» **Given data**
* * * * * * *
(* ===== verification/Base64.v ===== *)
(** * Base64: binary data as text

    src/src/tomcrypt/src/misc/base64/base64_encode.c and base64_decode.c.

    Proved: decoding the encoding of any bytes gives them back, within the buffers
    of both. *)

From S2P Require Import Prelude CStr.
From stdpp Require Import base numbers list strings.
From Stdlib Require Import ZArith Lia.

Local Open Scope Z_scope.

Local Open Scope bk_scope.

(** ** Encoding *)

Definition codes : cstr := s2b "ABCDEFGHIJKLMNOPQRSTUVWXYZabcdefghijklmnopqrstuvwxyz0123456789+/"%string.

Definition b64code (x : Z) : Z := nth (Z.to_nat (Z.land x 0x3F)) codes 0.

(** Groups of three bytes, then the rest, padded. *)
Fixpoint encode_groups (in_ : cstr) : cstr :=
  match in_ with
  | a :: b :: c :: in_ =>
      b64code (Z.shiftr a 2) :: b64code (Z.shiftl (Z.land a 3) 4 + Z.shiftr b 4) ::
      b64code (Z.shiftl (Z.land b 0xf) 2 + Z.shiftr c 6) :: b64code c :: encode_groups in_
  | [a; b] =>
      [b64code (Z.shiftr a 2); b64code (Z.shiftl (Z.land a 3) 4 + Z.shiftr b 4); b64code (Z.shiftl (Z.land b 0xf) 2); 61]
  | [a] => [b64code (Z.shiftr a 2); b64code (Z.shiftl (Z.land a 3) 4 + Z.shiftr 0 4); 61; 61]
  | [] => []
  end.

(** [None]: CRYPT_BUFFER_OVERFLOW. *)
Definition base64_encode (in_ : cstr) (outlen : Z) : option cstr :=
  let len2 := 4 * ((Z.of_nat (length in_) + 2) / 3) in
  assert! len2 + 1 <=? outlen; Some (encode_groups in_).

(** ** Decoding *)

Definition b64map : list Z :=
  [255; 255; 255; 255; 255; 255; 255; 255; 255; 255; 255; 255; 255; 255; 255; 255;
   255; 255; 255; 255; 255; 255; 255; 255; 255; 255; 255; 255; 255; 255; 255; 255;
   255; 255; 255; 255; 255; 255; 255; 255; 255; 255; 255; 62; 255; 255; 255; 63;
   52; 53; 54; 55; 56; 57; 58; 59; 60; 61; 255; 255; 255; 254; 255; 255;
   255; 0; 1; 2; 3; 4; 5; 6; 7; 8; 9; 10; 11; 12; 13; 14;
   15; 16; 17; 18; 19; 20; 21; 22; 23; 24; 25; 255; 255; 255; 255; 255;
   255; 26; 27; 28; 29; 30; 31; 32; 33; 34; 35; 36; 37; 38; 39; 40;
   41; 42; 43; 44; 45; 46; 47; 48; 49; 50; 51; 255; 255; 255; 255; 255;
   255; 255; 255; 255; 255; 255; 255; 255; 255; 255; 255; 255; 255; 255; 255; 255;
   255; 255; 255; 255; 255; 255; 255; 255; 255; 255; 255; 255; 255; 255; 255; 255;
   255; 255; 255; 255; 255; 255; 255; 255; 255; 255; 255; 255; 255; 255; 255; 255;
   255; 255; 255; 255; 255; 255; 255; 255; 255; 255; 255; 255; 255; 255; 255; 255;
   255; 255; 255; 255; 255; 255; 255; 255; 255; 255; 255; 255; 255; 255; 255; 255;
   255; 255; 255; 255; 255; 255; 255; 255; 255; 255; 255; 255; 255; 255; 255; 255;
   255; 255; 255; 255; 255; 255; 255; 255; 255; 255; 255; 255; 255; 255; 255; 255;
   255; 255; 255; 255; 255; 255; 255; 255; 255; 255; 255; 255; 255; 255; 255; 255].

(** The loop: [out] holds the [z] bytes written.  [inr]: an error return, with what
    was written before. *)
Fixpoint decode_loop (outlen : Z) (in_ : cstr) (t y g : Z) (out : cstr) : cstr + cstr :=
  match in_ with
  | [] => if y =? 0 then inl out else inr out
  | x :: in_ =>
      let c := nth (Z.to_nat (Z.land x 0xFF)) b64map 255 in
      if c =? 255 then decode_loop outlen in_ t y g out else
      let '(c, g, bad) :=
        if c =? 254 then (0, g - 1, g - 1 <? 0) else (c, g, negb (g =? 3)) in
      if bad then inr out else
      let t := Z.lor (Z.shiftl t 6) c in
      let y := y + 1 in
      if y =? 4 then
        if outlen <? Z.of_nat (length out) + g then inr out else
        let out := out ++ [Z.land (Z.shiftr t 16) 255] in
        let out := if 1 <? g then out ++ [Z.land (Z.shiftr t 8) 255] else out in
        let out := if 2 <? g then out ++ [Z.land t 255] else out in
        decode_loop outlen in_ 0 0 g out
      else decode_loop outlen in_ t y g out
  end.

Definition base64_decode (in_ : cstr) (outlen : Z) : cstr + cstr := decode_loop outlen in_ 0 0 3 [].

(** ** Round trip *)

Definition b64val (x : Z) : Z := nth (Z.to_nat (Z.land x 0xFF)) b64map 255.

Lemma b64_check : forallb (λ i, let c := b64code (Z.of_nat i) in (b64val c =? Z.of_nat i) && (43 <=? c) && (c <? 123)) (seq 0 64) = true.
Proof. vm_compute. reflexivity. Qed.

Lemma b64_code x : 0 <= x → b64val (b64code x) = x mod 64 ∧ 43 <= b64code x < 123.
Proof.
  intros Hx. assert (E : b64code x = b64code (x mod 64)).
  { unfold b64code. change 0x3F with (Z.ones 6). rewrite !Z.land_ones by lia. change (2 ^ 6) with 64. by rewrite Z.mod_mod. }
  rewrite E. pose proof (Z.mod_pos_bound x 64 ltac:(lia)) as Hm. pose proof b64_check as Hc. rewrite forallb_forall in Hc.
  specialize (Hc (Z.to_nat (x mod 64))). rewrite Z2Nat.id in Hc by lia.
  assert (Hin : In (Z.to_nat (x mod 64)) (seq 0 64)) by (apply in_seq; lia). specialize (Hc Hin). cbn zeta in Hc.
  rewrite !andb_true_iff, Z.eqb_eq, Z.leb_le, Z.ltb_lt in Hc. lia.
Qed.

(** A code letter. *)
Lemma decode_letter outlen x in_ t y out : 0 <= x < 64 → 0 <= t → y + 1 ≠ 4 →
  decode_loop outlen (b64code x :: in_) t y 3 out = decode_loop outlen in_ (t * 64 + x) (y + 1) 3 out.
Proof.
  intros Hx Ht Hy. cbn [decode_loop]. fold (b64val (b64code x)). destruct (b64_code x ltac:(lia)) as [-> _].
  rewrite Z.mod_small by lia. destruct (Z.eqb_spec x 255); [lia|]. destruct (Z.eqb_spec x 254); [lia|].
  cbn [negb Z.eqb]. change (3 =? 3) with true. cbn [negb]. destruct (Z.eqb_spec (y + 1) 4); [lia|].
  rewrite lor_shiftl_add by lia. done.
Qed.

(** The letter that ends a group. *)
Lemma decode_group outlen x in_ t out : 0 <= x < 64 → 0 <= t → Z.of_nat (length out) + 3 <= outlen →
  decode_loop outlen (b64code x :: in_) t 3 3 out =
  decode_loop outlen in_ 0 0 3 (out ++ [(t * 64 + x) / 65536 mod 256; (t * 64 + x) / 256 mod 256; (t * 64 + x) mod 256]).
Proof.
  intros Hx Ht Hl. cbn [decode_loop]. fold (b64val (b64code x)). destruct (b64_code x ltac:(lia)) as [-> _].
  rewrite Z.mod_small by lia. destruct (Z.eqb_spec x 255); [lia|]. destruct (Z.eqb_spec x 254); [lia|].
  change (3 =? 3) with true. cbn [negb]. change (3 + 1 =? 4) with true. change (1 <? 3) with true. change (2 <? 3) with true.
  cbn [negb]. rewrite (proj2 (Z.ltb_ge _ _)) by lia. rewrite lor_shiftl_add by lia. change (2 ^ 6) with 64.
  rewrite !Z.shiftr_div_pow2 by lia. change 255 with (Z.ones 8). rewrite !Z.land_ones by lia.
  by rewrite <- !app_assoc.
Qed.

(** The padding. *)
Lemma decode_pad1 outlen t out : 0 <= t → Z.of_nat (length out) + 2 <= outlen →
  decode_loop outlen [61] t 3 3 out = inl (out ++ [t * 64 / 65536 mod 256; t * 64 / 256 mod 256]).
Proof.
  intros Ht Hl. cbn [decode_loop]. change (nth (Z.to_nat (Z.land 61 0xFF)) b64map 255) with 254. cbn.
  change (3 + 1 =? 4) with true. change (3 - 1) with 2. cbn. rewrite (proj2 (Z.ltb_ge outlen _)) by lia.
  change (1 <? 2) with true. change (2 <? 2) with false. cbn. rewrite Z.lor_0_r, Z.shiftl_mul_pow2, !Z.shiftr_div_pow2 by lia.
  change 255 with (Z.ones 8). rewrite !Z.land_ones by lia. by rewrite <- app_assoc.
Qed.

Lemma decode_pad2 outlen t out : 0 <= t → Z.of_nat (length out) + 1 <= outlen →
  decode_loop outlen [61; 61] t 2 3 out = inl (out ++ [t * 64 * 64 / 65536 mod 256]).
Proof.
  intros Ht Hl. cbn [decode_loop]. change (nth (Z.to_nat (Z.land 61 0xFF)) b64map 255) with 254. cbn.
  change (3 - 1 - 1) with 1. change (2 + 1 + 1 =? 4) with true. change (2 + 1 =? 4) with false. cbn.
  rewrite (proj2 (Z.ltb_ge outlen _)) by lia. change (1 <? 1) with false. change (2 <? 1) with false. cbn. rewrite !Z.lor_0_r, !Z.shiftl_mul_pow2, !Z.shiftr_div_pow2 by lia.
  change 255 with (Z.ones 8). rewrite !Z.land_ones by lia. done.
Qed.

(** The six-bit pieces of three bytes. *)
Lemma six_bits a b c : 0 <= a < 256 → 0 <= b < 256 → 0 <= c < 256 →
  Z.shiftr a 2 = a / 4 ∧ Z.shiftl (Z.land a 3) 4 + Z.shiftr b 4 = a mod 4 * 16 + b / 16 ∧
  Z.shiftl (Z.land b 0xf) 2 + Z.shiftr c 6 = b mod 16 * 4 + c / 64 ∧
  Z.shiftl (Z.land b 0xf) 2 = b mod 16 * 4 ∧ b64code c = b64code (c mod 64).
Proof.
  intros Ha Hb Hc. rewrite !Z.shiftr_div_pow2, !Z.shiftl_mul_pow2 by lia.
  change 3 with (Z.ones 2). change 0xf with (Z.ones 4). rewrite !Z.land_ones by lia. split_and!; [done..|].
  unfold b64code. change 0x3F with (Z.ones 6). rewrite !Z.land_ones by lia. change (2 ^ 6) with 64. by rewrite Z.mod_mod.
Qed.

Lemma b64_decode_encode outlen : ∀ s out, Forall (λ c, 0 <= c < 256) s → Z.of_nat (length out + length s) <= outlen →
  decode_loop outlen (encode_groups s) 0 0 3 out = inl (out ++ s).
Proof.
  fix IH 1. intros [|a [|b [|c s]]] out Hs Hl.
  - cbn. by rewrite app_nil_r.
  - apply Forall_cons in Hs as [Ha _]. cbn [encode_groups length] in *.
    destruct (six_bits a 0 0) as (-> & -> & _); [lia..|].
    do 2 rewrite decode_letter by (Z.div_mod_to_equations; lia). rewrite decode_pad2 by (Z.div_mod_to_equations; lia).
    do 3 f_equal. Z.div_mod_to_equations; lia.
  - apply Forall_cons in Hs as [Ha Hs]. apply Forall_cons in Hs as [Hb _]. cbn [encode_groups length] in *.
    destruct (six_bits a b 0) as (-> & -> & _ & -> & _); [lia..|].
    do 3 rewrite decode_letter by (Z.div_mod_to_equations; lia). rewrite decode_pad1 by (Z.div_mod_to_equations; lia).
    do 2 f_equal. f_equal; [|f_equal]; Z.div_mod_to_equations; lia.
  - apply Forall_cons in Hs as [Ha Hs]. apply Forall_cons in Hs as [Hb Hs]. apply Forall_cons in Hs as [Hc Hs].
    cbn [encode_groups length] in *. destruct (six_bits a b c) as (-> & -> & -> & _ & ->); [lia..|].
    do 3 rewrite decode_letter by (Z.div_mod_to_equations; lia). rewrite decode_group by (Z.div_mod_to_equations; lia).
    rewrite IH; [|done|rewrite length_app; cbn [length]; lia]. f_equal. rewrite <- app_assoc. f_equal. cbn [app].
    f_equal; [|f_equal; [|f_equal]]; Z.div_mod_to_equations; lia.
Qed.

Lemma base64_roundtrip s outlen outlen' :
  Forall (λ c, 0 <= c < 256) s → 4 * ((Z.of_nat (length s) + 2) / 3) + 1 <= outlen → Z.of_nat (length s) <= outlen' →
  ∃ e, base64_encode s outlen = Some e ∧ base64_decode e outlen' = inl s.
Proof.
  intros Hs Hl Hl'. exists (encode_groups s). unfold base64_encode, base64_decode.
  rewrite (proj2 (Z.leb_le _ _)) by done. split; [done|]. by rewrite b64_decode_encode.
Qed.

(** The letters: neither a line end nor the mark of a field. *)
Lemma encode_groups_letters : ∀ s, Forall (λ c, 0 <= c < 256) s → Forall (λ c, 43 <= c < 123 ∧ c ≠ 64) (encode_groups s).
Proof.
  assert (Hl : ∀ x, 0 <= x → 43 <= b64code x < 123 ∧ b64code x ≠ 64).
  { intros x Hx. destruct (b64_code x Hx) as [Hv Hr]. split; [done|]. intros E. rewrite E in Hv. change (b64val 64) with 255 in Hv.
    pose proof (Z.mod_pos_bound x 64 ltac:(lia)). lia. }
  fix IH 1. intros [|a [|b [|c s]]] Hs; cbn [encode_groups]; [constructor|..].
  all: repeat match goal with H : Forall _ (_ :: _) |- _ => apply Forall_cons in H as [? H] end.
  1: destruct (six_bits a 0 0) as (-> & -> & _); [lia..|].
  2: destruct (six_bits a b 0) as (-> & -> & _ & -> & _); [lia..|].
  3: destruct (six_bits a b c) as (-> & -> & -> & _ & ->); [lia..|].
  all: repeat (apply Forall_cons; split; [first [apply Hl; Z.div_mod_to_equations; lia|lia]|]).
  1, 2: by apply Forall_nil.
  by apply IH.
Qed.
* * * * * * *
» **Exercise goal**
Write out the listing's lines exactly, from its first line through the line that contains "From S2P Require Import Prelude CStr.", and stop there.

» **Answer box**
(* ===== verification/Base64.v ===== *)
(** * Base64: binary data as text

    src/src/tomcrypt/src/misc/base64/base64_encode.c and base64_decode.c.

    Proved: decoding the encoding of any bytes gives them back, within the buffers
    of both. *)

From S2P Require Import Prelude CStr.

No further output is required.